Юз Алешковский - Собрание сочинений в шести томах. т.6
Никто не относится к языку так ревниво, никто так не страдает от надругательства над языком, как эмигрант. Гейне назвал Библию портативным отечеством вечно скитающегося народа. Единственное и неистребимое отечество, которое изгнанник унес с собой, – язык.
V
Но ведь там, где он бросил якорь, все называется по-другому, и даже если ему не чужд язык приютившей его страны, он тотчас заметит, что и думают здесь по-другому. Его язык – так, по крайней мере, ему кажется – непереводим. Благословение писателя-эмигранта, родная речь, – это вместе с тем и его тюрьма. Не сразу доходит до него, что он притащил с собой свою собственную клетку. Любой язык представляет собой замкнутый контур мышления, но русский изгнанник затворен вдвойне, он прибыл из закрытой страны, из гигантской провинции; самая ткань его языка пропахла затхлостью и неволей. Власть воспоминаний, привычки и повадки, привезенные с собой, мешают ему спокойно и с достоинством вступить в новый мир; то, что называется культурным шоком, есть психологический или скорее психопатологический комплекс растерянности, неуверенности, ущемленного самолюбия и страха признаться самому себе, что ты не понимаешь, куда ты попал. Счастье обретения свободы, то необыкновенное, неслыханное счастье, от которого рвется грудь, и о котором не имеют представления те, кто остался, – обернулось разочарованием. Душевная несовместимость становится причиной смешных и печальных faux pas, спотыканий, осечек. О них отчасти могут дать представление первые пробы пера на чужбине и даже обыкновенные письма родным. Отчет новосела о жизни в другой стране – документация недоразумений.

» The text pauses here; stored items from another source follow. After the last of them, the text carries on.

(** A line [pre/name post] does not mention a target that differs from
    [name] in letter case only, unless [pre] already mentions it. *)
Lemma case_variant_not_mentioned (_mod name pre post : string) :
  Str.lower _mod = Str.lower name ->
  _mod <> name ->
  Str.str_in OsPath.sep _mod = false ->
  Str.str_in (OsPath.sep ++ _mod) pre = false ->
  Str.str_in OsPath.sep post = false ->
  Str.str_in (OsPath.sep ++ _mod) (pre ++ OsPath.sep ++ name ++ post) = false.
Proof.
  intros Hlow Hne Hmod Hpre Hpost.
  assert (Hname : Str.str_in OsPath.sep name = false).
  { rewrite <- sep_in_lower, <- Hlow, sep_in_lower. exact Hmod. }
  assert (Hlen : String.length _mod = String.length name)
    by now apply lower_eq_length.
  destruct (Str.str_in (OsPath.sep ++ _mod) (pre ++ OsPath.sep ++ name ++ post))
    eqn:E; [exfalso | reflexivity].
  apply str_in_iff in E. destruct E as [a [b E]].
  rewrite !sep_append in E. cbn [append] in E.
  (* the same start: the two names would be equal *)
  assert (Same : forall x y, String "/" (name ++ x) = String "/" (_mod ++ y)
                             -> False).
  { intros x y K. injection K as K. symmetry in K.
    apply append_inj_length in K; [| exact Hlen]. now destruct K. }
  (* a separator inside [name ++ post] *)
  assert (Inside : forall w y, name ++ post = w ++ String "/" y -> False).
  { intros w y K.
    assert (T : Str.str_in OsPath.sep (name ++ post) = true).
    { apply str_in_iff. exists w, y. exact K. }
    change OsPath.sep with (Str.chr "/") in T, Hname, Hpost.
    rewrite chr_in_append, Hname, Hpost in T. discriminate. }
  destruct (append_eq_append _ _ _ _ E) as [w [[Hp Hy] | [Ha Hx]]].
  - destruct w as [|c w].
    + cbn [append] in Hy. symmetry in Hy. exact (Same _ _ Hy).
    + cbn [append] in Hy. injection Hy as <- Hy.
      destruct (append_eq_append _ _ _ _ Hy) as [v [[Hm Hb] | [Hw Hb]]].
      * destruct v as [|c v].
        -- rewrite append_nil_r in Hm. subst w.
           apply (str_in_false _ _ a EmptyString Hpre).
           rewrite sep_append. cbn [append]. now rewrite append_nil_r.
        -- cbn [append] in Hb. injection Hb as <- Hb.
           assert (T : Str.str_in OsPath.sep _mod = true).
           { apply str_in_iff. exists w, v. exact Hm. }
           congruence.
      * subst w. apply (str_in_false _ _ a v Hpre).
        rewrite sep_append. cbn [append]. exact Hp.
  - destruct w as [|c w].
    + cbn [append] in Hx. exact (Same _ _ Hx).
    + cbn [append] in Hx. injection Hx as <- Hx. exact (Inside _ _ Hx).
Qed.

End CaseFacts.

(** ** Facts about [main] *)

Section MainFacts.

Variable fs : filesystem.

(** No outcome of [check_mod] interrupts the loop of [main]: the entries
    are analysed one after the other. *)
Lemma check_all_mods_app (values1 values2 : list string)
    (all_data_paths : list (nat * string)) (base_mod_dir : string) :
  check_all_mods fs (values1 ++ values2)%list all_data_paths base_mod_dir
  = (check_all_mods fs values1 all_data_paths base_mod_dir
     ++ check_all_mods fs values2 all_data_paths base_mod_dir)%list.
Proof.
  induction values1 as [|v values1 IH]; [reflexivity |].
  cbn [app check_all_mods].
  destruct (Str.startswith v "data="); [| exact IH].
  destruct (String.eqb _ base_mod_dir); [exact IH |].
  cbn [app]. now rewrite IH.
Qed.

Lemma rstrip_by_keeps_prefix (p : ascii -> bool) (pre : string) :
  (forall c, Str.char_in c pre = true -> p c = false) ->
  forall s, Str.startswith s pre = true ->
            Str.startswith (Str.rstrip_by p s) pre = true.
Proof.
  induction pre as [|a pre IH]; intros H s S; [reflexivity |].
  destruct s as [|c s]; [discriminate |].
  cbn [Str.startswith] in S. apply andb_true_iff in S. destruct S as [Ec S].
  apply Ascii.eqb_eq in Ec. subst c.
  assert (Hp : p a = false).
  { apply H. cbn [Str.char_in]. now rewrite Ascii.eqb_refl. }
  assert (IH' : Str.startswith (Str.rstrip_by p s) pre = true).
  { apply IH; [| exact S]. intros c K. apply H. cbn [Str.char_in].
    rewrite K. apply orb_true_r. }
  cbn [Str.rstrip_by]. destruct (Str.rstrip_by p s) as [|d t].
  - rewrite Hp. cbn [Str.chr Str.startswith]. rewrite Ascii.eqb_refl.
    destruct pre; [reflexivity | discriminate].
  - cbn [Str.startswith]. now rewrite Ascii.eqb_refl.
Qed.

(** Stripping quotes and newlines leaves the key prefix in place. *)
Lemma strip_keeps_key (v : string) :
  Str.startswith v "data=" = true ->
  Str.startswith (Str.strip v quotes_and_newline) "data=" = true.
Proof.
  intros S. unfold Str.strip.
  destruct v as [|c v]; [discriminate |].
  assert (Ec : c = "d"%char).
  { cbn [Str.startswith] in S. apply andb_true_iff in S.
    now apply Ascii.eqb_eq. }
  subst c. cbn [Str.lstrip_by].
  change (Str.char_in "d" quotes_and_newline) with false. cbv iota.
  apply rstrip_by_keeps_prefix; [| exact S].
  intros c K. cbn [Str.char_in] in K. rewrite orb_false_r in K.
  repeat (apply orb_true_iff in K; destruct K as [K | K];
          [apply Ascii.eqb_eq in K; subst c; reflexivity |]).
  apply Ascii.eqb_eq in K; subst c; reflexivity.
Qed.

(** Unless the base directory itself starts with the key prefix, the
    comparison of line 295 never holds: every data line is analysed. *)
Lemma no_data_line_is_skipped (values : list string)
    (all_data_paths : list (nat * string)) (base_mod_dir : string) :
  Str.startswith base_mod_dir "data=" = false ->
  map data_mod_path (check_all_mods fs values all_data_paths base_mod_dir)
  = filter (fun v => Str.startswith v "data=") values.
Proof.
  intros B. induction values as [|v values IH]; [reflexivity |].
  cbn [check_all_mods filter].
  destruct (Str.startswith v "data=") eqn:S; [| exact IH].
  destruct (String.eqb_spec (Str.strip v quotes_and_newline) base_mod_dir)
    as [E | E].
  - apply strip_keeps_key in S. rewrite E in S. congruence.
  - cbn [map data_mod_path]. now rewrite IH.
Qed.

End MainFacts.

(** ** The walk when some file of the target is never matched *)

Section Survivor.

Variable fs : filesystem.
Variables _mod base_dir : string.

Lemma later_lists_cons (num : nat) (p : string) (rest : list (nat * string)) :
  later_lists fs _mod base_dir ((num, p) :: rest)
  = if String.eqb (mod_name_from_data_path p) _mod
    then later_lists fs _mod base_dir rest
    else get_mod_file_list fs (OsPath.join base_dir (mod_name_from_data_path p))
         :: later_lists fs _mod base_dir rest.
Proof.
  unfold later_lists. cbn [filter snd].
  now destruct (String.eqb (mod_name_from_data_path p) _mod).
Qed.

(** Once started, a walk in which the entry [f] of the target is never
    matched runs to the end of the load order, and what is left is the
    target's list minus the lists of the later mods, one after the other. *)
Lemma walk_with_survivor (f : string) (items : list (nat * string)) :
  forall mod1_files ow_by,
    In f mod1_files ->
    (forall l, In l (later_lists fs _mod base_dir items) -> ~ In f l) ->
    fst (walk_load_order fs _mod base_dir items true mod1_files ow_by)
    = CanStay (fold_left list_diff (later_lists fs _mod base_dir items)
                 mod1_files).
Proof.
  induction items as [|[num p] rest IH]; intros files ow Hf Hl; [reflexivity |].
  rewrite later_lists_cons in *.
  cbn [walk_load_order]. rewrite andb_false_r.
  destruct files as [|x files]; [contradiction |].
  cbn [List.length Nat.ltb Nat.leb].
  destruct (String.eqb (mod_name_from_data_path p) _mod).
  { rewrite fst_emit. now apply IH. }
  set (next := get_mod_file_list fs _) in *.
  assert (Hnext : ~ In f next) by (apply Hl; now left).
  assert (Hrest : forall l, In l (later_lists fs _mod base_dir rest) -> ~ In f l)
    by (intros l K; apply Hl; now right).
  cbn [fold_left].
  destruct (List.length next =? 0)%nat eqn:Z.
  { apply Nat.eqb_eq, length_zero_iff_nil in Z. rewrite Z, list_diff_nil.
    rewrite fst_emit. now apply IH. }
  destruct (overwrite_loop _ _ next (x :: files) ow) as [[files' ow'] evs] eqn:R.
  destruct (overwrite_loop_spec _ _ _ _ _ _ _ _ R) as (-> & _ & _).
  rewrite fst_emit. apply IH; [| exact Hrest].
  now apply list_diff_keeps.
Qed.

End Survivor.

(** ** The numbering of the configuration lines *)

Lemma read_lines_numbers (line_list : list string) :
  forall count,
    read_lines count line_list = number_from count (filter keeps line_list).
Proof.
  induction line_list as [|line rest IH]; intros count; [reflexivity |].
  cbn [read_lines filter]. fold (keeps line).
  destruct (keeps line); [| apply IH].
  unfold number_from. cbn [List.length seq combine]. f_equal. apply IH.
Qed.

(** ** The walk when the list of the target is exhausted *)

Section Exhaustion.

Variable fs : filesystem.
Variables _mod base_dir : string.

Lemma list_diff_empty (l : list string) : list_diff [] l = [].
Proof. induction l as [|x l IH]; [reflexivity | exact IH]. Qed.

Lemma contributes_empty (l : list string) : contributes [] l = false.
Proof. induction l as [|x l IH]; [reflexivity | exact IH]. Qed.

(** The list of overriding mods after the loop over the files of a later
    mod. *)
Lemma overwrite_loop_ow_by (next_mod : string) (next_mod_files : list string) :
  forall mod1_files ow_by,
    snd (fst (overwrite_loop _mod next_mod next_mod_files mod1_files ow_by))
    = if contributes mod1_files next_mod_files
         && negb (Str.mem next_mod ow_by)
      then (ow_by ++ [next_mod])%list else ow_by.
Proof.
  induction next_mod_files as [|f rest IH]; intros files ow; [reflexivity |].
  cbn [overwrite_loop contributes existsb].
  destruct (Str.mem f files) eqn:M; cbn [orb]; [| apply IH].
  specialize (IH (Str.remove f files)
                 (if Str.mem next_mod ow then ow else (ow ++ [next_mod])%list)).
  destruct (overwrite_loop _ _ rest _ _) as [[m o] evs]. cbn [fst snd] in *.
  rewrite IH. destruct (Str.mem next_mod ow) eqn:N; cbn [negb andb].
  - now rewrite N, andb_false_r.
  - assert (T : Str.mem next_mod (ow ++ [next_mod])%list = true).
    { apply mem_In, in_or_app. right. now left. }
    now rewrite T, andb_false_r.
Qed.

Lemma compare_with_exhausted (items : list (nat * string)) (ow_by : list string) :
  fold_left (compare_with fs _mod base_dir) items ([], ow_by) = ([], ow_by).
Proof.
  induction items as [|e items IH]; [reflexivity |].
  cbn [fold_left]. unfold compare_with at 2. cbn [fst snd].
  destruct (String.eqb _ _mod); [exact IH |].
  now rewrite list_diff_empty, contributes_empty.
Qed.

(** With nothing left, the next entry ends the walk. *)
Lemma walk_exhausted (e : nat * string) (rest : list (nat * string))
    (ow_by : list string) :
  walk_load_order fs _mod base_dir (e :: rest) true [] ow_by
  = (Overwritten ow_by, [MsgBlank]).
Proof.
  destruct e as [num p]. cbn [walk_load_order]. now rewrite andb_false_r.
Qed.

Вопреки распространенному мнению, первые впечатления ошибочны. Девять десятых того, что было написано и поспешно распубликовано русскими беженцами вскоре после прибытия в Европу или Америку, подтверждают это. «Свежий глаз» наблюдает поверхность, ничего не зная о том, что под ней, он не может отрешиться от стереотипов, от иллюзий и предубеждений, он не столько наблюдает, сколько ищет в увиденном подтверждение чему-то затверженному, когда-то услышанному, где-то вычитанному; свежий глаз на самом деле совсем не свежий и невольно искажает пропорции, преувеличивает значение второстепенного и побочного, не замечает главного.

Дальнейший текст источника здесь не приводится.